§ RECORDS PROVIDED
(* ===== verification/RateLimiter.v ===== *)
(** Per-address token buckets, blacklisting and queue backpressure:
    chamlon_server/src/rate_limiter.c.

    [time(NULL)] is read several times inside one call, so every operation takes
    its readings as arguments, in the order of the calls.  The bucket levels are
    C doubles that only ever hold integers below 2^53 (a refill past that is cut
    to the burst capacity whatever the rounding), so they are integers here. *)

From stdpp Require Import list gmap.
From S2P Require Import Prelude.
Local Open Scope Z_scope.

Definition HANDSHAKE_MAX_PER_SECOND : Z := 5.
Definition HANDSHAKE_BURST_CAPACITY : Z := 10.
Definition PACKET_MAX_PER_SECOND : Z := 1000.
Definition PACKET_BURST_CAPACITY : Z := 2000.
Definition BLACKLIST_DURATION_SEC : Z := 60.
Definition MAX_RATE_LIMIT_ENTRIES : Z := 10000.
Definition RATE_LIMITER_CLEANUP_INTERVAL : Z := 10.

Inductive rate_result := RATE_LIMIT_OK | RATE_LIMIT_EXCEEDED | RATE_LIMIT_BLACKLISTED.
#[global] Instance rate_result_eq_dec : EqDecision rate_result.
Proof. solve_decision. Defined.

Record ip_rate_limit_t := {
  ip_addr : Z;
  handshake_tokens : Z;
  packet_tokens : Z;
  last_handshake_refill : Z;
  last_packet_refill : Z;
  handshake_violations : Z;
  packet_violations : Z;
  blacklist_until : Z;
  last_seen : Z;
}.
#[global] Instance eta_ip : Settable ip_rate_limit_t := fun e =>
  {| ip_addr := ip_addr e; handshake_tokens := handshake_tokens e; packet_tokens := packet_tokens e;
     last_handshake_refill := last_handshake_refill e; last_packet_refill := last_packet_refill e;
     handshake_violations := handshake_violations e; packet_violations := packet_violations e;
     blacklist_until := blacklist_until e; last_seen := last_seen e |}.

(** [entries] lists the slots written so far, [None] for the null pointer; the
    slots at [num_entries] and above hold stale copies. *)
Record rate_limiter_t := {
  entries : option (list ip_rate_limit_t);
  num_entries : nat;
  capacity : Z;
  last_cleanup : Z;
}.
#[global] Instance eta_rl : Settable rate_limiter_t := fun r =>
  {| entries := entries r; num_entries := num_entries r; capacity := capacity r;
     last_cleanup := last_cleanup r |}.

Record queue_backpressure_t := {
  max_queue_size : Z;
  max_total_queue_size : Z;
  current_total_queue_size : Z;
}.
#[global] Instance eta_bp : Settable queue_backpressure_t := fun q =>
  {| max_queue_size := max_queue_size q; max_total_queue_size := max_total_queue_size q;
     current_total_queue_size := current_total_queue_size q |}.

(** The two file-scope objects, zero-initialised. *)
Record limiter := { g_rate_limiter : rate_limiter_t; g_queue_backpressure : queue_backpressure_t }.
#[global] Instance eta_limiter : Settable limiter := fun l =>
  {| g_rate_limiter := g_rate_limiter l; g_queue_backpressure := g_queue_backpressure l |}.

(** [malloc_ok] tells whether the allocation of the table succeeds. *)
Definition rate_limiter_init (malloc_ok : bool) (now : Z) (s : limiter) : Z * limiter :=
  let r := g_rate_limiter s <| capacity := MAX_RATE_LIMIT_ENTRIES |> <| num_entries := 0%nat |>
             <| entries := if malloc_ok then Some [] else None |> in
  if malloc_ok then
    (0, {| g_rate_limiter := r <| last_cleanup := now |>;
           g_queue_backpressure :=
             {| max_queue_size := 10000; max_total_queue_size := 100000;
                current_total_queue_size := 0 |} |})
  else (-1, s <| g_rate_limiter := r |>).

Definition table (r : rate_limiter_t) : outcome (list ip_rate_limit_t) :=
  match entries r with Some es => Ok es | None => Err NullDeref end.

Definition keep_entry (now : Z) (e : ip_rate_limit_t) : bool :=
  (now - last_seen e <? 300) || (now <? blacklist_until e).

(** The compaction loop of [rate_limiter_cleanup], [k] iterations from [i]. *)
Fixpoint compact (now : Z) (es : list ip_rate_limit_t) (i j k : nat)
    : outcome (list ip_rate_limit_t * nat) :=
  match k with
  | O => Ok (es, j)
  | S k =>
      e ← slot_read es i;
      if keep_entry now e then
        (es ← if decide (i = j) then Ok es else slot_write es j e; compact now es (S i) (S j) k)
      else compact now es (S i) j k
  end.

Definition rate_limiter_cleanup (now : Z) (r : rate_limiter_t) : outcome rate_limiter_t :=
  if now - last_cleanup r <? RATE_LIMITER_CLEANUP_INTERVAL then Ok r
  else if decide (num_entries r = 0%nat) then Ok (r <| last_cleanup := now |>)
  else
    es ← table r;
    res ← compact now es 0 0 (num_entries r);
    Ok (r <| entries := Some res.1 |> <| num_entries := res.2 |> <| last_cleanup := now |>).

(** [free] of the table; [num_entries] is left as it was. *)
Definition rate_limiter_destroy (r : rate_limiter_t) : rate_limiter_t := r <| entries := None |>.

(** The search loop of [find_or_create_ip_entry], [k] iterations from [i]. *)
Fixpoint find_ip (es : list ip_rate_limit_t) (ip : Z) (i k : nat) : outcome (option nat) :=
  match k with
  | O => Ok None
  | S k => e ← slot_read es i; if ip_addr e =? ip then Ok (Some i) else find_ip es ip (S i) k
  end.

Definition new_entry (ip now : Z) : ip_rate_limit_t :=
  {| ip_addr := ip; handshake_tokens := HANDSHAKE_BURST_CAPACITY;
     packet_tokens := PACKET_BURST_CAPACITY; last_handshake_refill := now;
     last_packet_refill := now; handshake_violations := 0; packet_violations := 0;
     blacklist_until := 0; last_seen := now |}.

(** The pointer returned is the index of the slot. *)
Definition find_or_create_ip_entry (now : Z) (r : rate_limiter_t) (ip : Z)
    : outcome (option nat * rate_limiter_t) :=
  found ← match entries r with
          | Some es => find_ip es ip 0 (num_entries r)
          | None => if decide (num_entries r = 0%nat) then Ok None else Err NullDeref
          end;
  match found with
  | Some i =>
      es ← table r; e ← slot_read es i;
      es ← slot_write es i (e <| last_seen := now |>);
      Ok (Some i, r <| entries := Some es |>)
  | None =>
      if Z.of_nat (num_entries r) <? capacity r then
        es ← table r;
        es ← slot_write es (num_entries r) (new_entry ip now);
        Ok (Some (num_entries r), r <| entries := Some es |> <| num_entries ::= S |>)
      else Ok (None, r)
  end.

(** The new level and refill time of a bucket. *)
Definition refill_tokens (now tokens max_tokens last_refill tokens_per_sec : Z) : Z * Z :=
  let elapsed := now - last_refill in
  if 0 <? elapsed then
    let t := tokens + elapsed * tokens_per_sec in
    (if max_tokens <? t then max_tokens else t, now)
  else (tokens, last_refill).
--
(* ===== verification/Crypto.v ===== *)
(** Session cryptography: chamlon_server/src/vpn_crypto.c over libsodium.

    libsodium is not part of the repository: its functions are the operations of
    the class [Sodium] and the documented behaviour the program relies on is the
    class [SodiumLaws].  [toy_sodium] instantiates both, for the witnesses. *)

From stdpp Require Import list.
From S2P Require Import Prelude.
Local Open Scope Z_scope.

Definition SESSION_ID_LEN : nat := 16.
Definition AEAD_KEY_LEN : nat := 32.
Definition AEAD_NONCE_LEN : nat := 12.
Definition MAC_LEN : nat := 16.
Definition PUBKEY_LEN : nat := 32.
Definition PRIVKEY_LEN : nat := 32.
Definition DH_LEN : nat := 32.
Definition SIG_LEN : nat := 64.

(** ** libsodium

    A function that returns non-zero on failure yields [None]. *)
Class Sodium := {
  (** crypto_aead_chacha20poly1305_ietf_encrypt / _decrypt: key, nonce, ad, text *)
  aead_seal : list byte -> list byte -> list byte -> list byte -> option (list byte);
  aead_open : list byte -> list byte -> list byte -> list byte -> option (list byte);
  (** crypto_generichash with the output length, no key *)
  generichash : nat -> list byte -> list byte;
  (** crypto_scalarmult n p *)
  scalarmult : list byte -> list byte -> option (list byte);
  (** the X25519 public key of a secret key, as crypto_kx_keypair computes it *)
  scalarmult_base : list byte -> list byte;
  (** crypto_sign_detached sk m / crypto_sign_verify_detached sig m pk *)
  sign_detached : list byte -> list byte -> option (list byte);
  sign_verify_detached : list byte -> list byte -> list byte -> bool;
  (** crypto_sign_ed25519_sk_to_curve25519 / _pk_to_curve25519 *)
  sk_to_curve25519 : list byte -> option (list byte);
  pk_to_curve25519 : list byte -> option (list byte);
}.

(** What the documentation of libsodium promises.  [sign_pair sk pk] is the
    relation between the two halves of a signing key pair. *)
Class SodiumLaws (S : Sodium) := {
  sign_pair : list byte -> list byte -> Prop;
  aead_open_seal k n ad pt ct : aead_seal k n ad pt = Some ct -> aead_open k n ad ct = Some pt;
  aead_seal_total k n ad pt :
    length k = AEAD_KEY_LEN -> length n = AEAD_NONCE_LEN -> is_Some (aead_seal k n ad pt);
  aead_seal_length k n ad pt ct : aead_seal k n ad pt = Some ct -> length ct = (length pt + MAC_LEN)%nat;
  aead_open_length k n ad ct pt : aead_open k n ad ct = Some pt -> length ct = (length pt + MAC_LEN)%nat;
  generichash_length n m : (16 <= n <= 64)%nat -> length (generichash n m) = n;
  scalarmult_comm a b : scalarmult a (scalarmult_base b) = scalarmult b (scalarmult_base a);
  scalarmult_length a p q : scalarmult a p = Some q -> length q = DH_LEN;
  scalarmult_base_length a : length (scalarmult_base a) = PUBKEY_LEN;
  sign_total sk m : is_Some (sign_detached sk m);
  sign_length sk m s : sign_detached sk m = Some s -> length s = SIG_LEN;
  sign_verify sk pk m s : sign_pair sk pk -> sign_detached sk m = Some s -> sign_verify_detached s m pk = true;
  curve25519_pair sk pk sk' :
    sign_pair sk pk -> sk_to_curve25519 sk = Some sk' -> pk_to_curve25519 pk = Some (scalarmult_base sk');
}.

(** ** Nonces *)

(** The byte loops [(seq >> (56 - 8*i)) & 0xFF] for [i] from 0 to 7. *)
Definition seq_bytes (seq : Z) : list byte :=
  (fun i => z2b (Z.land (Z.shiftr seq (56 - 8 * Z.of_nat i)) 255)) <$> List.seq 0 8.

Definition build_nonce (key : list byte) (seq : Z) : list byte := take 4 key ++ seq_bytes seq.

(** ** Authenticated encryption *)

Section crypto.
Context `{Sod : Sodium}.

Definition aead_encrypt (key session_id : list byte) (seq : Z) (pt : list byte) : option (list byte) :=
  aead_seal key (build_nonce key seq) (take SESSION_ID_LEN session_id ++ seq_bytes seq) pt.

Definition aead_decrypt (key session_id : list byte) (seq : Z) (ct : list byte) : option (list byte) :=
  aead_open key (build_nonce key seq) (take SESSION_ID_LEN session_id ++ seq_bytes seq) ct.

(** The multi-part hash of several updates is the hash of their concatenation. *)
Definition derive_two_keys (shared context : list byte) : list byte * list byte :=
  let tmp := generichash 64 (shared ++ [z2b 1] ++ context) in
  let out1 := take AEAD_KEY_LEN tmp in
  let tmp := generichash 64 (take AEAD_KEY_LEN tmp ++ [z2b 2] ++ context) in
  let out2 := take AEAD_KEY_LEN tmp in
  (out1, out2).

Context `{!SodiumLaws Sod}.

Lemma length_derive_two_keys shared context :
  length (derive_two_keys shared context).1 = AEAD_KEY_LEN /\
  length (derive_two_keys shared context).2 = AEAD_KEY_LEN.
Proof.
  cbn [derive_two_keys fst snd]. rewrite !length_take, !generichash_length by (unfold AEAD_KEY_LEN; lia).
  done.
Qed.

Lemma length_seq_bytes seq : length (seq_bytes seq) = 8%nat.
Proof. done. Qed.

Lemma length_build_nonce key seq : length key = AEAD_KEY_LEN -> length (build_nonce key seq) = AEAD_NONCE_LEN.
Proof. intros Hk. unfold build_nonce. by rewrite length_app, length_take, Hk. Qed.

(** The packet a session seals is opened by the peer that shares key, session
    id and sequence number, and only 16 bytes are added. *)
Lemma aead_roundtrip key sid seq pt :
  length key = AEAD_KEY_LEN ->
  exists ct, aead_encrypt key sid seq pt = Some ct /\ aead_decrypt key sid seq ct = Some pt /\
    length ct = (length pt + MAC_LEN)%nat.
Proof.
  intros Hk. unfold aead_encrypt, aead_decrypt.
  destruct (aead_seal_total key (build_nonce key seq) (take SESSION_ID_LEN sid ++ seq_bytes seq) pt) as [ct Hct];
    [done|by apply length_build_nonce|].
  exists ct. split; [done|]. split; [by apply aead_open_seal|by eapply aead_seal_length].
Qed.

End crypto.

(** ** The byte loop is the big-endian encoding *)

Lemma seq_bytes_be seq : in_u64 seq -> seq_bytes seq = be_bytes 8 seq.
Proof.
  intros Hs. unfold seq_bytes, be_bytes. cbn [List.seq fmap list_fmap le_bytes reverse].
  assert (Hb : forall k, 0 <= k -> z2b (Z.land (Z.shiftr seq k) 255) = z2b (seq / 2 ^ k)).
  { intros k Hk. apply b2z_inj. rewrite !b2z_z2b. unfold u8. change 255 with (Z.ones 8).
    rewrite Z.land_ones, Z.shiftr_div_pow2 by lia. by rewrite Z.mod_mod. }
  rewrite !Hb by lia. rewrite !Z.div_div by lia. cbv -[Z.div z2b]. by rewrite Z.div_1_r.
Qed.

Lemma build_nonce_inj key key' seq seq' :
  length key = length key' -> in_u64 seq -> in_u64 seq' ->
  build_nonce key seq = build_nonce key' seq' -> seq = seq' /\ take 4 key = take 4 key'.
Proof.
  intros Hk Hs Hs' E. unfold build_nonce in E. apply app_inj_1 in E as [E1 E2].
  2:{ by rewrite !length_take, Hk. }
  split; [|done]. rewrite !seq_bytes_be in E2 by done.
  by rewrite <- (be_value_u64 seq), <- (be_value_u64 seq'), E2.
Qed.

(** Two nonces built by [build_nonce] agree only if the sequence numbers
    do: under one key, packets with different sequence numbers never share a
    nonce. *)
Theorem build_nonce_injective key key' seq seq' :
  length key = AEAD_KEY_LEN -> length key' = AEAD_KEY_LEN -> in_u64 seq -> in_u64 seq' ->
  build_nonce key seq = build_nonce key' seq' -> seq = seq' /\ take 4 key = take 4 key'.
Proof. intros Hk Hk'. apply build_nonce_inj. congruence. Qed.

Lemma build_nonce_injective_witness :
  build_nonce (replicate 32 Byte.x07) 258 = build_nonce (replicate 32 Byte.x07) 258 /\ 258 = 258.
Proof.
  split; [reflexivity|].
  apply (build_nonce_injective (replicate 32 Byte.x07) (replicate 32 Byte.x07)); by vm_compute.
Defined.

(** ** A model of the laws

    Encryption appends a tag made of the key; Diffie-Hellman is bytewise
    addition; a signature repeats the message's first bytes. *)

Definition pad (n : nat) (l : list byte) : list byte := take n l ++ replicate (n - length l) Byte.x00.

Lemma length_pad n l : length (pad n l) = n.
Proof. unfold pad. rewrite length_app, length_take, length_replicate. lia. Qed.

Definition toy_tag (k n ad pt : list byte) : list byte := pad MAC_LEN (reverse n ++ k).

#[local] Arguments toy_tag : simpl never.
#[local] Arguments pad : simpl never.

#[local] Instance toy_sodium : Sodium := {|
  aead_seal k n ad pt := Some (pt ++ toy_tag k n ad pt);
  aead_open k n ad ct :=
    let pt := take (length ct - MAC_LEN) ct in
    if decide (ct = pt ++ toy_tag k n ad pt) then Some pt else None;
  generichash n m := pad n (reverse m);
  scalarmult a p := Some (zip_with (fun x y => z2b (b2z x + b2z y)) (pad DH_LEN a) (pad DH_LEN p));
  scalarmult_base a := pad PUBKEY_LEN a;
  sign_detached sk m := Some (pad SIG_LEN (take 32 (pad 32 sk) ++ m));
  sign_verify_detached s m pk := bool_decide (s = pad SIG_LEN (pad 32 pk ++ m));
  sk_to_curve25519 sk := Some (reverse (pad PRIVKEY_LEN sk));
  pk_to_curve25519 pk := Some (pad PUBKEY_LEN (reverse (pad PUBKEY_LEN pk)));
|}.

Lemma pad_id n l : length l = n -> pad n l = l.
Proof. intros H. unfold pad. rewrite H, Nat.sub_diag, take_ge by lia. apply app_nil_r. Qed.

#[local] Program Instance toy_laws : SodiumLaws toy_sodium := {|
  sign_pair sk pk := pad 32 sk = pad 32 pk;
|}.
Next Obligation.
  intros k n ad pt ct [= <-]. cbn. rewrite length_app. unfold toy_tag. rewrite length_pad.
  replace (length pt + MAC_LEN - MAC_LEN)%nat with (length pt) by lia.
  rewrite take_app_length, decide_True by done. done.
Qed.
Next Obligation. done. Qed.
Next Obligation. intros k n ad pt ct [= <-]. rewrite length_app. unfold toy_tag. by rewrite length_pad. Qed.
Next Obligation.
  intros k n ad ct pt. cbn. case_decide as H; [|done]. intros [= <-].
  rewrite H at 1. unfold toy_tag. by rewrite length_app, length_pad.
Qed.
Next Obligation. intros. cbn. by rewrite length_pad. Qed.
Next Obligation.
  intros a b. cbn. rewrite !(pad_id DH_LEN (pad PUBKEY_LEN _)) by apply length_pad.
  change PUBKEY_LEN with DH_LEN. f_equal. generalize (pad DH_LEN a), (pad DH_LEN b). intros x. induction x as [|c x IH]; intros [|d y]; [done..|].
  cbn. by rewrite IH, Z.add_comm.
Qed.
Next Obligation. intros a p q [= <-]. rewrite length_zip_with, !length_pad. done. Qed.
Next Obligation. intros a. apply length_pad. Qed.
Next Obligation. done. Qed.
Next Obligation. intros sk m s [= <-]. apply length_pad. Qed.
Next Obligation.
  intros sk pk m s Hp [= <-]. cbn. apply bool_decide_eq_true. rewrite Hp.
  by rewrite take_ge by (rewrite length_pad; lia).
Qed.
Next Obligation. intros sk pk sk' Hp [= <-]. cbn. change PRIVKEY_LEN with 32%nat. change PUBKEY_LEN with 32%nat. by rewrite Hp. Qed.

§ THE TASK
For each line of the entries that holds the word "option", pull that line out.

§ TASK ANSWER
  entries : option (list ip_rate_limit_t);
Fixpoint find_ip (es : list ip_rate_limit_t) (ip : Z) (i k : nat) : outcome (option nat) :=
    : outcome (option nat * rate_limiter_t) :=
  aead_seal : list byte -> list byte -> list byte -> list byte -> option (list byte);
  aead_open : list byte -> list byte -> list byte -> list byte -> option (list byte);
  scalarmult : list byte -> list byte -> option (list byte);
  sign_detached : list byte -> list byte -> option (list byte);
  sk_to_curve25519 : list byte -> option (list byte);
  pk_to_curve25519 : list byte -> option (list byte);
Definition aead_encrypt (key session_id : list byte) (seq : Z) (pt : list byte) : option (list byte) :=
Definition aead_decrypt (key session_id : list byte) (seq : Z) (ct : list byte) : option (list byte) :=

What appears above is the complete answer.